[Opening Study material section]
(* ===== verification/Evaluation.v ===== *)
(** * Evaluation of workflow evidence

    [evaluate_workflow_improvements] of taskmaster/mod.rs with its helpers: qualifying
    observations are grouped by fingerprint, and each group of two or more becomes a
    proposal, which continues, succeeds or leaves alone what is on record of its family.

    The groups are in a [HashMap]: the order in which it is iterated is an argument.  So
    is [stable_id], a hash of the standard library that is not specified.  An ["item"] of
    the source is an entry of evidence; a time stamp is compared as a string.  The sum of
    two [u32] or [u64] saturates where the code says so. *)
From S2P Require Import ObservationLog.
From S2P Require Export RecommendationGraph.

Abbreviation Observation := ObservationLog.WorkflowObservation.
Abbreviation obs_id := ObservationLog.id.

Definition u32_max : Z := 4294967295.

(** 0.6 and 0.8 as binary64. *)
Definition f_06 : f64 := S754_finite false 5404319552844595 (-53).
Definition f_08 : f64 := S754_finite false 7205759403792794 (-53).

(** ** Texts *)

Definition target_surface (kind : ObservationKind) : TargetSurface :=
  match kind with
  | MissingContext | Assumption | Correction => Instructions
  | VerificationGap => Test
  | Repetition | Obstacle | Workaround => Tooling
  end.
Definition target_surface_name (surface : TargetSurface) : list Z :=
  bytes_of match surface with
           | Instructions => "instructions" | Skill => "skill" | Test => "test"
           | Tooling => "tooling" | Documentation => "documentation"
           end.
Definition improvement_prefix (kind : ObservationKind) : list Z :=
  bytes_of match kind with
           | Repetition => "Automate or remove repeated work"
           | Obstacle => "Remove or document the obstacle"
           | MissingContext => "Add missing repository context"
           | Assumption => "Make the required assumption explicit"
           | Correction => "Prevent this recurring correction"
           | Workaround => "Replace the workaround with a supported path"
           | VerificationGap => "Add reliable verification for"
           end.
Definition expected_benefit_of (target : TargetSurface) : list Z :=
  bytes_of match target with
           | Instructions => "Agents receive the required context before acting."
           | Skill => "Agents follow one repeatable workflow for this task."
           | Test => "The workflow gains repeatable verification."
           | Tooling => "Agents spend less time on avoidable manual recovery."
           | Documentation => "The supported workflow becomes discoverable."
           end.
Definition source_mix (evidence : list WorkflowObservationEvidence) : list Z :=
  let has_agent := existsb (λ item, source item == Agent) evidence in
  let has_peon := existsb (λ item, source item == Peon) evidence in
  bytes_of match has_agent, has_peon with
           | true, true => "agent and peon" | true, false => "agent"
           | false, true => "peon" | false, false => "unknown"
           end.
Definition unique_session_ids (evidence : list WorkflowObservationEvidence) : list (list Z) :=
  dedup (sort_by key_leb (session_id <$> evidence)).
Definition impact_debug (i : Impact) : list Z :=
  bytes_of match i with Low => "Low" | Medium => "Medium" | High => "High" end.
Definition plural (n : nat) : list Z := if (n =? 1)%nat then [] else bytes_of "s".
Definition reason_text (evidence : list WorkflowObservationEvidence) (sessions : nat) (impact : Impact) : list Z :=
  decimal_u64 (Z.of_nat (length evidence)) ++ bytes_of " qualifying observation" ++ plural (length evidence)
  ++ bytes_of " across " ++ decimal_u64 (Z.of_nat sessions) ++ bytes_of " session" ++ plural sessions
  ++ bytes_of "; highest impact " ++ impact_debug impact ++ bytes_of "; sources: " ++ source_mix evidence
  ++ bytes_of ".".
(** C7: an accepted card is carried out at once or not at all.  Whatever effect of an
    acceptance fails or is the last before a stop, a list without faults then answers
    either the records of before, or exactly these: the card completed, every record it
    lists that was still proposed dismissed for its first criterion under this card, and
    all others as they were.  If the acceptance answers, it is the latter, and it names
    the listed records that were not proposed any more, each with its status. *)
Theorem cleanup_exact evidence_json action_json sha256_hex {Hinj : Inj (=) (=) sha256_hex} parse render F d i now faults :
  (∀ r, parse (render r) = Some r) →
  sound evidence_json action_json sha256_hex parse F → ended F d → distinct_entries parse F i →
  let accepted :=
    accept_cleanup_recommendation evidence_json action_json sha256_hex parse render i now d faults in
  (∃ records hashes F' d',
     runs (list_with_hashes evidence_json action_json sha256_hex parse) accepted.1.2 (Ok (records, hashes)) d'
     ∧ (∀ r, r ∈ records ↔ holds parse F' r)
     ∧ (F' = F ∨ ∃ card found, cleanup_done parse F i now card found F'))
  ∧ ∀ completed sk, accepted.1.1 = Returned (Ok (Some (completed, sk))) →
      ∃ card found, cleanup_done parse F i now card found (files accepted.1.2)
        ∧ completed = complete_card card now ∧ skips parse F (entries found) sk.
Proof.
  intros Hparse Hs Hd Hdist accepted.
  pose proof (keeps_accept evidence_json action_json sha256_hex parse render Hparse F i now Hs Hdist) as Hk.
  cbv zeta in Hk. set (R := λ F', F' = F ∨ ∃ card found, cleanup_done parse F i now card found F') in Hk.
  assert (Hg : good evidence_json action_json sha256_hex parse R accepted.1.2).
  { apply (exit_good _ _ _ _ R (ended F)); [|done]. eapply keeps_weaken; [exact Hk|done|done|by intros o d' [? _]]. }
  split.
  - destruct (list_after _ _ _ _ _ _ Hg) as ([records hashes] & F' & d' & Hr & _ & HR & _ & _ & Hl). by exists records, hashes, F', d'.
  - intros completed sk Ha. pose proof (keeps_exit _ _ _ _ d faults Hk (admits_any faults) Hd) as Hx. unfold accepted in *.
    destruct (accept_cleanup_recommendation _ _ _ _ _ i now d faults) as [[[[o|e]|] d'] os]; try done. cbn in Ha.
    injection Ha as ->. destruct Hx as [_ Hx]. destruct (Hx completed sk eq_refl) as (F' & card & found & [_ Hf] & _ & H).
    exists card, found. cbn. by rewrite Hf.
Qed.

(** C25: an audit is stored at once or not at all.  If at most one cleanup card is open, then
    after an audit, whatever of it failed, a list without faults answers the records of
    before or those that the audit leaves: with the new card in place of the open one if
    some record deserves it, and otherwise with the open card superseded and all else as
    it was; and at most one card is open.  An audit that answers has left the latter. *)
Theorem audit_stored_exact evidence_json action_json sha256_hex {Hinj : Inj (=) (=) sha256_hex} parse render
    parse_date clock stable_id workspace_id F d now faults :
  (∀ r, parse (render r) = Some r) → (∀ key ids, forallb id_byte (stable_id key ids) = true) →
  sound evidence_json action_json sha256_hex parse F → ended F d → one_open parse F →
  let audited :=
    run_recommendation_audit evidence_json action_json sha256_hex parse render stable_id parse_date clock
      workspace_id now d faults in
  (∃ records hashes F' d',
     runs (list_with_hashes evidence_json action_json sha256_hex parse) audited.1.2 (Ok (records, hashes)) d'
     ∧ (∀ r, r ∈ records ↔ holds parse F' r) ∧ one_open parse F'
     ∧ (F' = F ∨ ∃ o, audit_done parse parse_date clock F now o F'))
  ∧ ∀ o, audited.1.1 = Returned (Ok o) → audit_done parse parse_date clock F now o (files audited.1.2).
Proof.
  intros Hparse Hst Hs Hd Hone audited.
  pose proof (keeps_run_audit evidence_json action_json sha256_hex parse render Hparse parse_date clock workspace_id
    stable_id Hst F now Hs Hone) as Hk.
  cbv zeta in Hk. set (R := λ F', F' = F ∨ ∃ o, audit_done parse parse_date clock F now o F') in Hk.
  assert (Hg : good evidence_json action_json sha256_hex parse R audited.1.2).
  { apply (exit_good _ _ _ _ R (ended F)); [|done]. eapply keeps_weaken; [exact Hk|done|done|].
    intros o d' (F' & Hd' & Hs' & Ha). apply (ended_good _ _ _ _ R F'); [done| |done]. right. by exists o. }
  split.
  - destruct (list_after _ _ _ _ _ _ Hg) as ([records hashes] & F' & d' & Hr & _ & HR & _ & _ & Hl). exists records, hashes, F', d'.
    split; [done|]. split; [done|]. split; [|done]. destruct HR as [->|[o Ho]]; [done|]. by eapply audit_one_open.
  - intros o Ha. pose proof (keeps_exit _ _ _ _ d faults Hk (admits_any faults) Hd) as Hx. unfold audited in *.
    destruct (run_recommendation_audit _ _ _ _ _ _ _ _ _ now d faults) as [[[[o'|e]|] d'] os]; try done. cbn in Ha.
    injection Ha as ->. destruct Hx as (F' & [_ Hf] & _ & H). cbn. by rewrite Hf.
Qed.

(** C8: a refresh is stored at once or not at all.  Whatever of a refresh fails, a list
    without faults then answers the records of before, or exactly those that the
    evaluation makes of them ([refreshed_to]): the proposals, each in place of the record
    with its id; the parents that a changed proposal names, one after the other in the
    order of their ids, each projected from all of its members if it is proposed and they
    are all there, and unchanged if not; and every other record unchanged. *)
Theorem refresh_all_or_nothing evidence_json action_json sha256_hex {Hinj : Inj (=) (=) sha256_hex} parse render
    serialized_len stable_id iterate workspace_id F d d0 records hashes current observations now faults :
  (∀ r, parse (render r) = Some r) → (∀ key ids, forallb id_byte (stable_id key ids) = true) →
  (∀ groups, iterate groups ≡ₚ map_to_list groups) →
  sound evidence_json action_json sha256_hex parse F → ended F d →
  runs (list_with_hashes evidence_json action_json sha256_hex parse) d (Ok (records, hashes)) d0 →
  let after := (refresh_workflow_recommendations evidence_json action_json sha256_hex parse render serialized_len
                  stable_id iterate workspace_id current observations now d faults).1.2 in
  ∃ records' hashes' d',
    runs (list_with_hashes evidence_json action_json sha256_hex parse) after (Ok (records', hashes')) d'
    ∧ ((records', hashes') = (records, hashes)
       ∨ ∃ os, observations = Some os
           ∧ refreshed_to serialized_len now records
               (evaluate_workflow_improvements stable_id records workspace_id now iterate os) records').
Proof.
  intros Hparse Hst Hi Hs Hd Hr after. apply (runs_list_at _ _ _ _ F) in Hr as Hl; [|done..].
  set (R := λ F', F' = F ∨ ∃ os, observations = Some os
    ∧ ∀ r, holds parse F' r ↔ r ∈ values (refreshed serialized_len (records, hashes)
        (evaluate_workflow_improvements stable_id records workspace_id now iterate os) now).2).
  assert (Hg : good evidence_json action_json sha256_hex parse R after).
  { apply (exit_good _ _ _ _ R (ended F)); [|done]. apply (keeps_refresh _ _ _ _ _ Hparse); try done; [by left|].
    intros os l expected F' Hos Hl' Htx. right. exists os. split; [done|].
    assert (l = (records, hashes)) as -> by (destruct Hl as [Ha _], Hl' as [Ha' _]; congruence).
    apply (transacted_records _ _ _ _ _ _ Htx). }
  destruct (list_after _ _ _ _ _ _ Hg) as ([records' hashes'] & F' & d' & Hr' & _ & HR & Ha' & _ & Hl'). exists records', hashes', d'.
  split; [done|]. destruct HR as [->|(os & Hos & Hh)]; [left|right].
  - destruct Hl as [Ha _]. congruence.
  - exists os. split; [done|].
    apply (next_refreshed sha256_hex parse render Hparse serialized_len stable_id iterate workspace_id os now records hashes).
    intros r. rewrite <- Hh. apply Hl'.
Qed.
[Closing Study material section]
Work out how many lines of the entries hold the word "Obstacle", and write only that figure.

2